Washington (AP).- Cuando pare de llover, “Harvey” habrá dejado unos 3.7 millones de litros (un millón de galones) de agua por cada habitante del sureste de Texas, un volumen sin precedentes que permite un vistazo hacia un futuro de severas precipitaciones que el calentamiento global podría ocasionar, afirman los científicos.

Aunque los científicos se han apresurado a aclarar que el cambio climático no causó la tempestad y que no han determinado aún si el calentamiento global la agravó, destacan que el aumento de la temperatura del aire y el agua propicia mayor humedad y tal vez huracanes de mayor intensidad en el futuro.

“Este tipo de fenómenos se nos presentarán con más frecuencia”, señaló el científico climático Michael Oppenheimer, de la Universidad de Princeton. “Esta tormenta debería servirnos de advertencia”.

Existe un método aceptado científicamente para determinar si un fenómeno climático intenso tiene las huellas del cambio climático provocado por el hombre e implica cálculos intricados.
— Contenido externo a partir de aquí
Lemma update_purchase_unknown_witness :
  none_with_id (records Desk.site) "p-unknown" /\
  update_purchase "p-unknown" [("status", VStr "approved")] Desk.site
  = (Return None, Desk.site).
Proof.
  split; [exact unknown_has_no_record|].
  exact (update_purchase_unknown "p-unknown" [("status", VStr "approved")]
           Desk.site unknown_has_no_record).
Defined.

(** X17.  [update_purchase] saves before it rebuilds the object: when the
    matched record lacks one of the required keys other than
    ['updated_at'], the call raises [KeyError] although the file has already
    been rewritten with the updated record. *)
Theorem update_purchase_saves_before_failing (rid : string) (updates : Dict)
  (s : Site) (before : list Dict) (p : Dict) (after : list Dict) (k : string) :
  first_with_id (records s) rid before p after ->
  In k required_keys -> k <> "updated_at" -> dict_has p k = false ->
  fst (update_purchase rid updates s) = Raise "KeyError" /\
  records (snd (update_purchase rid updates s))
  = before ++ stamped updates p (now s (clock_reads s)) :: after.
Proof.
  intros F I N H.
  assert (W : well_formed (stamped updates p (now s (clock_reads s))) = false).
  { unfold well_formed. apply not_true_is_false. intro W.
    rewrite forallb_forall in W. specialize (W k I).
    rewrite stamped_has, H in W. cbn [orb] in W.
    apply String.eqb_eq in W. congruence. }
  rewrite (update_purchase_found _ _ _ _ _ _ F). unfold bind.
  pose proof (from_dict_ill_formed _
    (after_save (before ++ stamped updates p (now s (clock_reads s)) :: after) s) W)
    as R.
  pose proof (from_dict_frame (stamped updates p (now s (clock_reads s)))
    (after_save (before ++ stamped updates p (now s (clock_reads s)) :: after) s))
    as [G _].
  destruct (from_dict _ _) as [[x|e] s1]; cbn [fst snd] in *; [discriminate R|].
  split; [now injection R as ->|]. cbn [snd]. unfold records. rewrite G. reflexivity.
Qed.

Lemma broken_first_match :
  first_with_id (records Desk.site_with_broken) "p-broken" [to_dict Desk.paper]
    Desk.broken [].
Proof.
  split; [reflexivity|]. split.
  - intros q [<-|[]]. eexists. split; reflexivity.
  - eexists. split; reflexivity.
Qed.

Lemma update_purchase_saves_before_failing_witness :
  first_with_id (records Desk.site_with_broken) "p-broken" [to_dict Desk.paper]
    Desk.broken [] /\
  In "status" required_keys /\ "status" <> "updated_at" /\
  dict_has Desk.broken "status" = false /\
  fst (update_purchase "p-broken" [("quantity", VInt 3)] Desk.site_with_broken)
  = Raise "KeyError" /\
  records (snd (update_purchase "p-broken" [("quantity", VInt 3)]
                  Desk.site_with_broken))
  = [to_dict Desk.paper]
    ++ stamped [("quantity", VInt 3)] Desk.broken
         (now Desk.site_with_broken (clock_reads Desk.site_with_broken)) :: [].
Proof.
  assert (I : In "status" required_keys) by (cbn; tauto).
  assert (N : "status" <> "updated_at") by discriminate.
  assert (H : dict_has Desk.broken "status" = false) by reflexivity.
  split; [exact broken_first_match|]. split; [exact I|]. split; [exact N|].
  split; [exact H|].
  exact (update_purchase_saves_before_failing "p-broken" [("quantity", VInt 3)]
           Desk.site_with_broken _ _ _ "status" broken_first_match I N H).
Defined.

(** X18.  [delete_purchase] removes exactly the first record that carries
    the identifier and returns [True]; the other records stay, in order.
    With an identifier that no record carries it returns [False] and
    changes nothing. *)
Theorem delete_purchase_effect (rid : string) (s : Site) :
  (forall before p after,
     first_with_id (records s) rid before p after ->
     fst (delete_purchase rid s) = Return true /\
     records (snd (delete_purchase rid s)) = before ++ after /\
     printed (snd (delete_purchase rid s)) = printed s) /\
  (none_with_id (records s) rid -> delete_purchase rid s = (Return false, s)).
Proof.
  split.
  - intros before p after F.
    unfold delete_purchase, bind, load_data. fold (records s).
    rewrite (delete_loop_found _ _ _ _ _ F). cbn. auto.
  - intro N. unfold delete_purchase, bind, load_data. fold (records s).
    now apply delete_loop_missing.
Qed.

Lemma delete_purchase_effect_witness :
  (first_with_id (records Desk.site) "p-paper" [] (to_dict Desk.paper)
     [to_dict Desk.chairs] /\
   fst (delete_purchase "p-paper" Desk.site) = Return true /\
   records (snd (delete_purchase "p-paper" Desk.site))
   = [] ++ [to_dict Desk.chairs]) /\
  (none_with_id (records Desk.site) "p-unknown" /\
   delete_purchase "p-unknown" Desk.site = (Return false, Desk.site)).
Proof.
  split.
  - split; [exact paper_first_match|].
    destruct (proj1 (delete_purchase_effect "p-paper" Desk.site)
                _ _ _ paper_first_match) as (R & E & _).
    split; [exact R | exact E].
  - split; [exact unknown_has_no_record|].
    exact (proj2 (delete_purchase_effect "p-unknown" Desk.site) unknown_has_no_record).
Defined.

(* ------------------------------------------------------------------ *)
(** ** Approval workflow *)

Lemma decoded_status (p : Dict) (st : Value) :
  dict_get p "status" = Some st -> status (decoded p) = st.
Proof. intro E. cbn. now apply dict_get_default_some. Qed.

Lemma decide_unknown (decision : string) (message : Value -> Line)
  (rid : string) (a n : Value) (s : Site) :
  none_with_id (records s) rid ->
  decide decision message rid a n s
  = (Return None,
     mkSite (purchases_file s) (printed s ++ [not_found_error rid]) (uuid4 s)
       (uuids_drawn s) (now s) (clock_reads s)).
Proof.
  intro N. unfold decide, bind at 1. now rewrite (get_purchase_missing s rid N).
Qed.

Lemma decide_settled (decision : string) (message : Value -> Line)
  (rid : string) (a n : Value) (s : Site)
  (before : list Dict) (p : Dict) (after : list Dict) (st : Value) :
  first_with_id (records s) rid before p after -> well_formed p = true ->
  dict_get p "status" = Some st -> eq_str st "pending" = false ->
  decide decision message rid a n s
  = (Return (Some (decoded p)),
     mkSite (purchases_file s) (printed s ++ [already_warning st]) (uuid4 s)
       (S (uuids_drawn s)) (now s) (S (clock_reads s))).
Proof.
  intros F W E P. unfold decide, bind at 1.
  rewrite (get_purchase_found s rid _ _ _ F W).
  rewrite (decoded_status p st E), P. reflexivity.
Qed.

Lemma well_formed_stamped (updates p : Dict) (stamp : string) :
  well_formed p = true -> well_formed (stamped updates p stamp) = true.
Proof.
  unfold well_formed. rewrite !forallb_forall. intros W k I.
  rewrite stamped_has, (W k I). reflexivity.
Qed.

Lemma decide_pending (decision : string) (message : Value -> Line)
  (rid : string) (a n : Value) (s : Site)
  (before : list Dict) (p : Dict) (after : list Dict) :
  first_with_id (records s) rid before p after -> well_formed p = true ->
  dict_get p "status" = Some (VStr "pending") ->
  decide decision message rid a n s
  = (Return (Some (decoded (decided decision a n p s))),
     mkSite (Some (before ++ decided decision a n p s :: after))
       (printed s ++ [message a]) (uuid4 s) (S (S (uuids_drawn s))) (now s)
       (S (S (S (S (clock_reads s)))))).
Proof.
  intros F W E. unfold decide, bind at 1.
  rewrite (get_purchase_found s rid _ _ _ F W).
  rewrite (decoded_status p _ E). cbn [eq_str String.eqb Ascii.eqb Bool.eqb negb].
  unfold bind at 1, read_clock. cbn [now clock_reads after_init].
  unfold bind at 1.
  match goal with
  | |- context [update_purchase rid ?u ?s2] =>
      rewrite (update_purchase_found rid u s2 before p after F)
  end.
  unfold bind at 1. cbn [now clock_reads].
  fold (decision_updates decision a n s). fold (decided decision a n p s).
  rewrite from_dict_well_formed
    by (unfold decided; now apply well_formed_stamped).
  reflexivity.
Qed.



Lemma decided_purchase_is_final_aux (rid : string) (a n : Value) (s : Site)
  (before : list Dict) (p : Dict) (after : list Dict) (st : Value) :
  first_with_id (records s) rid before p after -> well_formed p = true ->
  dict_get p "status" = Some st -> eq_str st "pending" = false ->
  forall call, call = approve_purchase \/ call = reject_purchase ->
    exists purchase : Purchase,
      fst (call rid a n s) = Return (Some purchase) /\
      status purchase = st /\
      purchases_file (snd (call rid a n s)) = purchases_file s.
Proof.
  intros F W E P call [->| ->]; exists (decoded p);
    unfold approve_purchase, reject_purchase;
    rewrite (decide_settled _ _ _ _ _ _ _ _ _ _ F W E P);
    cbn [fst snd purchases_file];
    (split; [reflexivity|]); (split; [now apply decoded_status|]); reflexivity.
Qed.



Lemma decided_status (decision : string) (a n : Value) (p : Dict) (s : Site) :
  dict_has p "status" = true ->
  dict_get (decided decision a n p s) "status" = Some (VStr decision).
Proof.
  intro H. unfold decided, stamped.
  rewrite dict_get_set_other by discriminate.
  apply apply_updates_applied; [| now left | exact H | reflexivity].
  cbn. repeat constructor; cbn; intuition discriminate.
Qed.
Hacerlos podría tardar semanas o meses y revisarlos necesitaría incluso mayor tiempo.

No obstante, los científicos del clima coinciden en general que las futuras tormentas causarán mayores precipitaciones que las tempestades ocurridas antes y que tenían las mismas dimensiones.

Lo anterior porque el aire caliente contiene más agua. Por cada grado centígrado la atmósfera puede retener y después precipitar 7 por ciento más de lluvia (4 por ciento más por grado Fahrenheit).

El calentamiento global también implica un aumento de la temperatura en los mares y las aguas cálidas alimentan los huracanes.